SEGV during CUDA graph launch

chavan.harshada · March 20, 2020, 8:11pm

Hello,

I have been hitting following SEGV while launching cuda graph:

#0 0x00007f333ee7e4e0 in cuMemGetAttribute_v2 () from /usr/lib64/libcuda.so.1
#1 0x00007f333ef381de in cuEGLApiInit () from /usr/lib64/libcuda.so.1
#2 0x00007f333f00e117 in cuVDPAUCtxCreate () from /usr/lib64/libcuda.so.1
#3 0x00007f333ef397f7 in cuEGLApiInit () from /usr/lib64/libcuda.so.1
#4 0x00007f333ef2b6a8 in cuEGLApiInit () from /usr/lib64/libcuda.so.1
#5 0x00007f333ef2b83b in cuEGLApiInit () from /usr/lib64/libcuda.so.1
#6 0x00007f333ee4589a in ?? () from /usr/lib64/libcuda.so.1
#7 0x00007f333ef8dddf in cuGraphLaunch_ptsz () from /usr/lib64/libcuda.so.1
#8 0x00007f333fe71362 in cudart::cudaApiGraphLaunchCommon(CUgraphExec_st*, CUstream_st*, bool) () from gpu.so
#9 0x00007f333fec4966 in cudaGraphLaunch_ptsz () from gpu.so
#10 0x00007f333fe63289 in cuda_graph_run (graph=0x7f33380d9a30)

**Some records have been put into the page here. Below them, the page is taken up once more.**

(** * SimpleLisp: the interpreter of [learning/lib/simple-lisp.ts]

    A shallow embedding of the [SimpleLisp] class: the tokenizer, the
    recursive-descent parser, the printer ([stringify]), the evaluator with
    its table of primitives, and the top-level [evaluate].

    The class is written in TypeScript, whose types are erased at run time, so
    the embedding follows the JavaScript the class runs as:

    - text is modelled as [string] over ASCII (whitespace is the ASCII part
      of the class [\s]; [toLowerCase] acts on [A-Z]);
    - numbers are IEEE 754 binary64 values ([spec_float] of the Standard
      Library, precision 53), with the host's [Number(text)] and
      [Number.prototype.toString] written out in module [JS];
    - arrays carry the identity of the object they are, because [===]
      compares arrays by identity;
    - environments are objects used as maps from names to values, kept in a
      heap and passed by address, because closures hold on to the environment
      object itself;
    - recursion that is not structural (the parser's index loop, calls of user
      functions) is driven by a fuel argument. *)

From Stdlib Require Import ZArith Floats.SpecFloat Strings.Ascii Strings.String.
From Stdlib Require Import Numbers.DecimalString Numbers.DecimalN Numbers.DecimalPos.
From Stdlib Require Import Numbers.DecimalFacts.
From stdpp Require Import gmap strings list.

Local Open Scope Z_scope.

(** ** Host text operations *)

Module JS.
(** * A video downloader bot: the download-and-delivery pipeline

    A shallow embedding of the Python sources [auth.py], [url_parser.py],
    [error_handler.py], [downloader.py], [sender.py] and [progress.py],
    followed by the properties proved about them.

    Conventions of the embedding.
    - The text of a message, a path or an exception is a [string];
      characters outside ASCII are carried as the bytes of their UTF-8
      encoding.  A text that regular expressions scan is the list of its
      code points.
    - On ASCII, case folding ([str.lower]) and the classes [\w] and [\d]
      are spelled out.  Beyond ASCII they depend on the Unicode database
      of the interpreter: it is a parameter of the functions that
      consult it, written [db], and every statement holds whatever it
      says.
    - A Python [int] is a [Z]; a Python [float] is a binary64 number of
      [SpecFloat] ([prec = 53], [emax = 1024]).
    - Code that logs, touches the file system, talks to the transport or may
      raise runs in the monad [M]: a state of type [world] is threaded, and
      a result is either a value or a raised exception.
    - An [exn] is an instance of Python's [Exception] class, that is,
      something a clause [except Exception] catches. *)

From Stdlib Require Import ZArith String Ascii List Lia Bool DecimalString.
From Stdlib Require Import Floats.SpecFloat.
From stdpp Require Import gmap strings.

Local Open Scope string_scope.
Local Open Scope list_scope.
Local Open Scope Z_scope.

(* ===================================================================== *)
(** * Part I: the embedding                                              *)
(* ===================================================================== *)

(** ** Python values *)

Module Py.

(** Exceptions: the class name ([type(e).__name__]) and [str(e)]. *)
Record exn := Exn { exn_type : string; exn_msg : string }.

Definition prec : Z := 53.
Definition emax : Z := 1024.

(** A float literal such as [100.0], and [float(n)] where it is exact. *)
Definition float_of_Z (z : Z) : spec_float := binary_normalize prec emax z 0 false.

Definition is_infinite (x : spec_float) : bool :=
  match x with S754_infinity _ => true | _ => false end.

Definition is_zero (x : spec_float) : bool :=
  match x with S754_zero _ => true | _ => false end.

(** [a / b] on two ints: the correctly rounded quotient. *)
Definition int_truediv (a b : Z) : exn + spec_float :=
  if b =? 0 then inl (Exn "ZeroDivisionError" "division by zero")
  else if a =? 0 then inr (S754_zero (b <? 0))
  else
    let q := SFdiv prec emax
               (S754_finite (a <? 0) (Z.to_pos (Z.abs a)) 0)
               (S754_finite (b <? 0) (Z.to_pos (Z.abs b)) 0) in
    if is_infinite q
    then inl (Exn "OverflowError" "integer division result too large for a float")
    else inr q.

(** [float(n)] as binary arithmetic performs it on an int operand. *)
Definition int_to_float (a : Z) : exn + spec_float :=
  let x := float_of_Z a in
  if is_infinite x
  then inl (Exn "OverflowError" "int too large to convert to float")
  else inr x.

Definition float_truediv (x y : spec_float) : exn + spec_float :=
  if is_zero y then inl (Exn "ZeroDivisionError" "division by zero")
  else inr (SFdiv prec emax x y).

(** The values found in the dictionaries the extraction engine hands to
    its progress hooks. *)
Inductive val :=
| VNone
| VInt (z : Z)
| VFloat (x : spec_float)
| VStr (s : string).

Definition truthy (v : val) : bool :=
  match v with
  | VNone => false
  | VInt z => negb (z =? 0)
  | VFloat x => negb (is_zero x)
  | VStr s => negb (String.eqb s EmptyString)
  end.

(** [a or b] *)
Definition or_ (a b : val) : val := if truthy a then a else b.

(** [d.get(k)] and [d.get(k, default)] *)
Definition get (d : gmap string val) (k : string) : val := default VNone (d !! k).
Definition get_or (d : gmap string val) (k : string) (dflt : val) : val :=
  default dflt (d !! k).

(** [v == s] for a string literal [s] *)
Definition eq_str (v : val) (s : string) : bool :=
  match v with VStr t => String.eqb t s | _ => false end.

Definition type_name (v : val) : string :=
  match v with
  | VNone => "NoneType" | VInt _ => "int" | VFloat _ => "float" | VStr _ => "str"
  end.

(** [v > 0] *)
Definition gt_zero (v : val) : exn + bool :=
  match v with
  | VInt z => inr (0 <? z)
  | VFloat x => inr (SFltb (S754_zero false) x)
  | _ => inl (Exn "TypeError"
                ("'>' not supported between instances of '" +:+ type_name v +:+ "' and 'int'"))
  end.

(** [a / b] *)
Definition truediv (a b : val) : exn + spec_float :=
  match a, b with
  | VInt x, VInt y => int_truediv x y
  | VInt x, VFloat y =>
      match int_to_float x with inl e => inl e | inr fx => float_truediv fx y end
  | VFloat x, VInt y =>
      match int_to_float y with inl e => inl e | inr fy => float_truediv x fy end
  | VFloat x, VFloat y => float_truediv x y
  | _, _ => inl (Exn "TypeError"
                   ("unsupported operand type(s) for /: '" +:+ type_name a +:+ "' and '"
                    +:+ type_name b +:+ "'"))
  end.

(** [x * y] on floats; an overflow gives an infinity, not an exception. *)
Definition float_mul (x y : spec_float) : spec_float := SFmul prec emax x y.

(** [min(x, y)]: the second argument replaces the first only when it is
    strictly smaller. *)
Definition float_min (x y : spec_float) : spec_float := if SFltb y x then y else x.

(** *** Formatting *)

(** [str(n)] for a natural number. *)
Definition str_of_N (n : N) : string := NilZero.string_of_uint (N.to_uint n).

Fixpoint zeros (k : nat) : string :=
  match k with O => EmptyString | S k' => String "0" (zeros k') end.

(** The [d] digits of [n], padded with zeros on the left. *)
Definition pad_digits (d : nat) (n : N) : string :=
  let s := NilEmpty.string_of_uint (N.to_uint n) in
  zeros (d - String.length s) +:+ s.

(** The nearest integer to [num / den], ties to even ([0 < den]). *)
Definition round_half_even (num den : Z) : Z :=
  let q := num / den in
  let r := num mod den in
  match 2 * r ?= den with
  | Lt => q
  | Gt => q + 1
  | Eq => if Z.even q then q else q + 1
  end.

(** The magnitude [m * 2^e] scaled by [10^d] and rounded to an integer. *)
Definition scaled_digits (d : nat) (m : positive) (e : Z) : Z :=
  let p := Zpos m * 10 ^ Z.of_nat d in
  if 0 <=? e then p * 2 ^ e else round_half_even p (2 ^ (- e)).
Fixpoint specWalk (anims : list IdleAnim) (rand : num) : option IdleAnim :=
  match anims with
  | [] => None
  | anim :: rest =>
      let rand' := sub rand (of_Z (probability anim)) in
      if le rand' zero then Some anim else specWalk rest rand'
  end.

Definition specChoose (anims : list IdleAnim) (first : IdleAnim) (u : num)
  : IdleAnim :=
  match specWalk anims (mul u (specTotalWeight anims)) with
  | Some anim => anim
  | None => first
  end.

(** The values 0.25 and 0.75 of [Math.random()]. *)
Definition quarter : num := div (of_Z 1) (of_Z 4).
Definition threeQuarters : num := div (of_Z 3) (of_Z 4).

(** The definitions of the character and its current animation are in the
    range [exactAnim]. *)
Definition ExactState (c : Character) : Prop :=
  Forall exactAnim (idleAnimations c)
  /\ forall a : IdleAnim, currentIdleAnim c = Some a -> exactAnim a.

(** * Properties *)

(** ** Comparisons of numbers *)

Section Comparisons.

Lemma SFcompare_lt_le_trans (a b c : num) :
  SFltb a b = true -> SFleb b c = true -> SFltb a c = true.
Proof.
  unfold SFltb, SFleb.
  destruct a as [sa| sa| |sa ma ea], b as [sb| sb| |sb mb eb],
           c as [sc| sc| |sc mc ec]; simpl; try discriminate;
    try (destruct sa; simpl; try discriminate);
    try (destruct sb; simpl; try discriminate);
    try (destruct sc; simpl; try discriminate); auto.
  all: rewrite ?Pos.compare_cont_spec; simpl.
  all: destruct (Z.compare_spec ea eb); destruct (Z.compare_spec eb ec);
       destruct (Z.compare_spec ea ec); subst; simpl; try discriminate; auto;
       try lia.
  all: destruct (Pos.compare_spec ma mb); destruct (Pos.compare_spec mb mc);
       destruct (Pos.compare_spec ma mc); subst; simpl; try discriminate;
       auto; try lia.
Qed.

There are many nodes in the graph; however, the one that’s causing this issue is the following:

cuda_add_memcpy_node(G, A1); // G: graph, A1: memcpy node
cuda_add_kernel_node(G, A); // A: kernel node
cuda_graph_dependency(G, A1, A);
cuda_graph_instantiate(G); // calls cudaGraphInstantiate and returns cudaSuccess
cuda_graph_run(G); // calls cudaGraphLaunch and hits SEGV

The SEGV is hit when the A1->A dependency is specified. And looks like it’s on the host side (i.e. before any of the kernel is called). The earlier call to cudaGraphInstantiate() returns cudaSuccess. If we do not specify the dependency (A1->A), the graph launch completes and the kernels are called successfully. I wanted to know if you have you seen a similar issues before and know what could be causing it. In general, why can’t we add dependency to a kernel node?

Thanks,
Harshada